=== Work instructions ===
Only the lines below starting at the one containing "Proof. by destruct c. Qed." and ending at the one containing "lpm_view (drop_fd p) w' = <[lpm_key_of" belong in the answer, each copied exactly.

[[ Supplied records, beginning ]]

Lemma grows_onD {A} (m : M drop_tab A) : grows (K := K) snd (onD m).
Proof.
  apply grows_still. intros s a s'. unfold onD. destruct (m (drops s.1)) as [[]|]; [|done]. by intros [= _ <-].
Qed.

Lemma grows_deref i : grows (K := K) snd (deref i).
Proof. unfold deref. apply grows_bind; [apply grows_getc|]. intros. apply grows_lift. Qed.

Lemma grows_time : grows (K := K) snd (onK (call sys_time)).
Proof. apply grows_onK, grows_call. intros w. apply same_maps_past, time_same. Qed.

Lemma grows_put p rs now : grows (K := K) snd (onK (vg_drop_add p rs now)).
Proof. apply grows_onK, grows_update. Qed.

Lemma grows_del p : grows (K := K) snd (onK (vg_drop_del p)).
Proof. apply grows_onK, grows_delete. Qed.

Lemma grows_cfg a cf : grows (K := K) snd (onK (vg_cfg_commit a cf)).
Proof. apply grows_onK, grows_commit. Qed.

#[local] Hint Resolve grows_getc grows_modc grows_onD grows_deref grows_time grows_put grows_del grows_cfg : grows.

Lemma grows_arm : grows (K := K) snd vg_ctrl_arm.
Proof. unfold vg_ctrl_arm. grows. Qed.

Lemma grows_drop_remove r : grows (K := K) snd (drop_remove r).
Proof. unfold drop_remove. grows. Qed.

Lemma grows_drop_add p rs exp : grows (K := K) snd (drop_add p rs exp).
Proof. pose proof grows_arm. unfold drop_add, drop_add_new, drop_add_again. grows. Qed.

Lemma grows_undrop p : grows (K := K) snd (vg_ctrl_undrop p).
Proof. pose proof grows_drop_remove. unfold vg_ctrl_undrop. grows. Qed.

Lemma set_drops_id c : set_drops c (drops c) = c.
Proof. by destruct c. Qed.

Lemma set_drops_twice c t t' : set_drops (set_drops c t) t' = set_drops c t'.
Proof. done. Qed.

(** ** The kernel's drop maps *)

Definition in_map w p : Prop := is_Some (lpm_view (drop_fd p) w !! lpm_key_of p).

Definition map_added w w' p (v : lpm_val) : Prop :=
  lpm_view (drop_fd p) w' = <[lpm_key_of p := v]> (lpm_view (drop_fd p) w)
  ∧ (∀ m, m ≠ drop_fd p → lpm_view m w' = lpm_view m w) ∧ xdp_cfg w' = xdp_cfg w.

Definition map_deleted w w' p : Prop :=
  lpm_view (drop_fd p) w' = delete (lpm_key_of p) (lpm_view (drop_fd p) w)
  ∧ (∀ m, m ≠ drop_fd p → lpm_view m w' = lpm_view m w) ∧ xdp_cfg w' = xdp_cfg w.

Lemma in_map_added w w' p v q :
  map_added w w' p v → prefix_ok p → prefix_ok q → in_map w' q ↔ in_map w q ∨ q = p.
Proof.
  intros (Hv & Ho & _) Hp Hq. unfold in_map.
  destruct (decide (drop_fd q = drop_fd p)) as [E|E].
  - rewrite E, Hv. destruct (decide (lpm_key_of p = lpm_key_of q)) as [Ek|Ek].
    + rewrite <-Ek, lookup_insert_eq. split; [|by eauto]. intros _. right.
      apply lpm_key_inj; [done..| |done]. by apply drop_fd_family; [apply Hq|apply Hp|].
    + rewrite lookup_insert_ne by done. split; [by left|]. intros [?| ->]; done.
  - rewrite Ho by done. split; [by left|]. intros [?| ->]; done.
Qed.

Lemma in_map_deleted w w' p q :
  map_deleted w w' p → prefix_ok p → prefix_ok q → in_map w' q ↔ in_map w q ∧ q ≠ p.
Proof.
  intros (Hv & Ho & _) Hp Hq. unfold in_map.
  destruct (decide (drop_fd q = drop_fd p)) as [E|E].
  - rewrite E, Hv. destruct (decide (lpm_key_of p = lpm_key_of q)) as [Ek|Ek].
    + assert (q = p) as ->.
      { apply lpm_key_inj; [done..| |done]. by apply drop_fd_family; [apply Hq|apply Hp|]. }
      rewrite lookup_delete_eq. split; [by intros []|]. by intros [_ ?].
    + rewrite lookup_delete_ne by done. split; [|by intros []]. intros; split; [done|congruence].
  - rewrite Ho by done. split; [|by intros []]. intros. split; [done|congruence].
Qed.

[[ Supplied records, end ]]

=== Reply ===
Proof. by destruct c. Qed.

Lemma set_drops_twice c t t' : set_drops (set_drops c t) t' = set_drops c t'.
Proof. done. Qed.

(** ** The kernel's drop maps *)

Definition in_map w p : Prop := is_Some (lpm_view (drop_fd p) w !! lpm_key_of p).

Definition map_added w w' p (v : lpm_val) : Prop :=
  lpm_view (drop_fd p) w' = <[lpm_key_of p := v]> (lpm_view (drop_fd p) w)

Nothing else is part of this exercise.